(** A call for loop 256 is then sent to the master. *)
Example loop_256_is_the_master : e_toid (set_toid ex_call 256) = 0.
Proof. reflexivity. Qed.

(** No memory for the loops. *)
Definition ex_no_loops : appst Z :=
  match dpapp_init (ex_args [1; 1]) (ex_app (replicate 7 true ++ [false])) with Some (_, s) => s | None => ex_app [] end.

Lemma dpapp_start_failure_crashes_witness :
  dpapp_start ex_program (fun _ => 5) (ex_args [1; 1]) (mret tt) (ex_app (replicate 7 true ++ [false])) = None.
Proof.
  apply (proj1 (dpapp_start_failure_crashes (H0 := ex_proc) ex_program (fun _ => 5) (ex_args [1; 1]) (mret tt)
    (ex_app (replicate 7 true ++ [false])) ex_no_loops [false; false]
    ltac:(vm_compute; reflexivity) ltac:(vm_compute; reflexivity) eq_refl ltac:(done))
    (match in_world (dpevp_new 0 0) ex_no_loops with Some (_, s) => s | None => ex_app [] end));
    vm_compute; reflexivity.
Defined.

(** A file system with one program. *)
Definition one_fs : Fs unit := {|
  fs_getcwd _ := Some (chr "/srv");
  fs_access _ _ := true;
  fs_path _ := None;
  fs_stat _ _ := Some IsDir;
  fs_mkdir _ _ := (0, tt);
|}.

Lemma dpapp_arg_parse_reads_witness :
  exists a', dpapp_arg_parse (H := one_fs) tt (ex_args [1; 1; 1])
      (chr "/srv/app" :: chr "-m" :: fmt_d 7 :: count_option 2 :: fmt_d 12 :: chr "-u" :: fmt_d 3 ::
       chr "--log_tsacc" :: fmt_d 1 :: [chr "main.lua"]) = Some (DPE_OK, a') /\
    ar_machine_id a' = 7 /\ ar_each_count a' = [1; 1; 12] /\ ar_cpuoff a' = 3 /\ ar_log_tsacc a' = 1 /\
    ar_argv a' = [chr "main.lua"] /\ ar_bin_file a' = Some (chr "/srv/app") /\
    ar_type_count a' = 3 /\ ar_root_dir a' = Some (chr "/srv").
Proof.
  apply (dpapp_arg_parse_reads (H := one_fs) tt (ex_args [1; 1; 1]) (chr "/srv/app") (chr "/srv/app") 7 2 12 3 1
    [chr "main.lua"]); try (unfold INT_MAX; lia); [vm_compute; reflexivity|by eexists|by vm_compute].
Defined.

Lemma log_file_frees_constant_witness :
  dpapp_arg_parse (H := one_fs) tt dpapp_arg_init [chr "/srv/app"; chr "-o"; chr "app.log"] = None.
Proof.
  apply (log_file_frees_constant (H := one_fs) tt dpapp_arg_init (chr "/srv/app") (chr "/srv/app") (chr "app.log") []);
    [vm_compute; reflexivity| |done|done].
  cbn. rewrite !not_elem_of_cons. split_and!; try discriminate. apply not_elem_of_nil.
Defined.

★ ★ ★ ★ ★ ★ ★

• What the exercise asks
All lines in the preceding records that hold the word "Definition" need to be copied.

• Answer box
Definition ex_no_loops : appst Z :=
Definition one_fs : Fs unit := {|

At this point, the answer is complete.